▸ **Action item**
Copy out each line of the data that includes the string "Hopen".

▸ **Data supplied**
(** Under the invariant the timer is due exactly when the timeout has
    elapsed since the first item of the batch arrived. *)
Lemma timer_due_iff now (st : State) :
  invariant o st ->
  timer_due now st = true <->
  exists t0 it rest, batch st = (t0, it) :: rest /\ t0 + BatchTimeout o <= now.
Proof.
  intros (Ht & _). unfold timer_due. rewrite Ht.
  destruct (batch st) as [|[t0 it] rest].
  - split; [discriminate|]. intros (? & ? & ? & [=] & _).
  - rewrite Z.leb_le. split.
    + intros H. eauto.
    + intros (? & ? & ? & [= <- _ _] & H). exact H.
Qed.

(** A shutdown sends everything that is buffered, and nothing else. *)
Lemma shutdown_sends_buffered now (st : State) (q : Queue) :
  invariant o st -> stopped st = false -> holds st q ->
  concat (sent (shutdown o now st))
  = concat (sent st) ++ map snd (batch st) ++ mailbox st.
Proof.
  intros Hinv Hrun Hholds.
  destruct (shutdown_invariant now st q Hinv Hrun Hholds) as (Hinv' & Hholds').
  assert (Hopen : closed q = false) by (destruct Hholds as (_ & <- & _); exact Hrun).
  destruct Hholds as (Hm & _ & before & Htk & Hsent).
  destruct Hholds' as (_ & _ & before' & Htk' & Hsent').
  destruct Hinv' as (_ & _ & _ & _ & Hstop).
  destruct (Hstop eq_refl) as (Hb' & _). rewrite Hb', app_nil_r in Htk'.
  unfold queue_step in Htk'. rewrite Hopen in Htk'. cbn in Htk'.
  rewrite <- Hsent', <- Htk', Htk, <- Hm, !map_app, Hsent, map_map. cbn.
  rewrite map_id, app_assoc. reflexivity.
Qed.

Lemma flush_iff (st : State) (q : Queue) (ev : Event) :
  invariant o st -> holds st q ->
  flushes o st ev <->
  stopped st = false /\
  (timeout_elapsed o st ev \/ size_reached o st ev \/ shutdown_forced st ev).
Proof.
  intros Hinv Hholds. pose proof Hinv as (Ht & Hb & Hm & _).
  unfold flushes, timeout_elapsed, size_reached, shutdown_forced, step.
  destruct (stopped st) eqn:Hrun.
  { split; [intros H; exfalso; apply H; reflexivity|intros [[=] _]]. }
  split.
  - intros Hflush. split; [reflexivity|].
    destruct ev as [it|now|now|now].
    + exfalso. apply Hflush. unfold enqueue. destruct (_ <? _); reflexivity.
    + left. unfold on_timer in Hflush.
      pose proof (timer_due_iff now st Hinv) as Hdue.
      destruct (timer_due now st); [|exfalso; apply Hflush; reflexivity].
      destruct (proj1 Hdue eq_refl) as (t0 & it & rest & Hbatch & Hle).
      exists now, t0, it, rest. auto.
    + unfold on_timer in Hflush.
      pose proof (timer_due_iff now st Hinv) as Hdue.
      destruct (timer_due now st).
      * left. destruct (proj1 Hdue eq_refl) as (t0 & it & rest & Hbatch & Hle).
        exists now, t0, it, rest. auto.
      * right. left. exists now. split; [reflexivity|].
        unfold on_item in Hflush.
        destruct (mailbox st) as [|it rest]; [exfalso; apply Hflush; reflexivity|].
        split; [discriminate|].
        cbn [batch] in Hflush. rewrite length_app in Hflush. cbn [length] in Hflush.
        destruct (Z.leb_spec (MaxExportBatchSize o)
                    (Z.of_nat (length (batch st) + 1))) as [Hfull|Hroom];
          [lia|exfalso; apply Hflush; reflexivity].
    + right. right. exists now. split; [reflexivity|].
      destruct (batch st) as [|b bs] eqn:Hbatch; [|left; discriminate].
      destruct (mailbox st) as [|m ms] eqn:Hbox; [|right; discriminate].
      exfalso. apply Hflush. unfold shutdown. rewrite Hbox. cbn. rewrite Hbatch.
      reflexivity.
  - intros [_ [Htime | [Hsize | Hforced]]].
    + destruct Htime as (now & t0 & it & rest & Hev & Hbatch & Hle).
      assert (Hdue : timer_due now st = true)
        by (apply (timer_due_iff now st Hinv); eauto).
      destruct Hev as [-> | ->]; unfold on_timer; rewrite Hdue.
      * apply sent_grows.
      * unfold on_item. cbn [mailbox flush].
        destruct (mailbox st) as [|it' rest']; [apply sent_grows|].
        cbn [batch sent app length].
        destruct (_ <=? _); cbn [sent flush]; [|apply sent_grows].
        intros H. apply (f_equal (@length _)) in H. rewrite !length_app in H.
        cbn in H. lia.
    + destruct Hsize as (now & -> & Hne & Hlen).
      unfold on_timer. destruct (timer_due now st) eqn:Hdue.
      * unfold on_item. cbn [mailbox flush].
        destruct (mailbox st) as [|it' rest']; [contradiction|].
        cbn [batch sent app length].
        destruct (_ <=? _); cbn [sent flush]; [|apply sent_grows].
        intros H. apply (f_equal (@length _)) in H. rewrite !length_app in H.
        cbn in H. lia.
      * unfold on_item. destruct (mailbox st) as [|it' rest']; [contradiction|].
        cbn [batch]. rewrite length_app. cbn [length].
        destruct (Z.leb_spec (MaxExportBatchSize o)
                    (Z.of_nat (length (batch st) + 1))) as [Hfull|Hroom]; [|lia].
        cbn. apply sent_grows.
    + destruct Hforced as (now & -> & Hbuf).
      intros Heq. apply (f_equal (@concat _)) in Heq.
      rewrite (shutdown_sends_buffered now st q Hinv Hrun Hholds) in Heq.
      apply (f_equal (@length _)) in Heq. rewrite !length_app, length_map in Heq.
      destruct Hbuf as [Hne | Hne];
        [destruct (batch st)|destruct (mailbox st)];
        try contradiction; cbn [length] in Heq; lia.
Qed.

▸ **Response to this exercise**
  assert (Hopen : closed q = false) by (destruct Hholds as (_ & <- & _); exact Hrun).
  unfold queue_step in Htk'. rewrite Hopen in Htk'. cbn in Htk'.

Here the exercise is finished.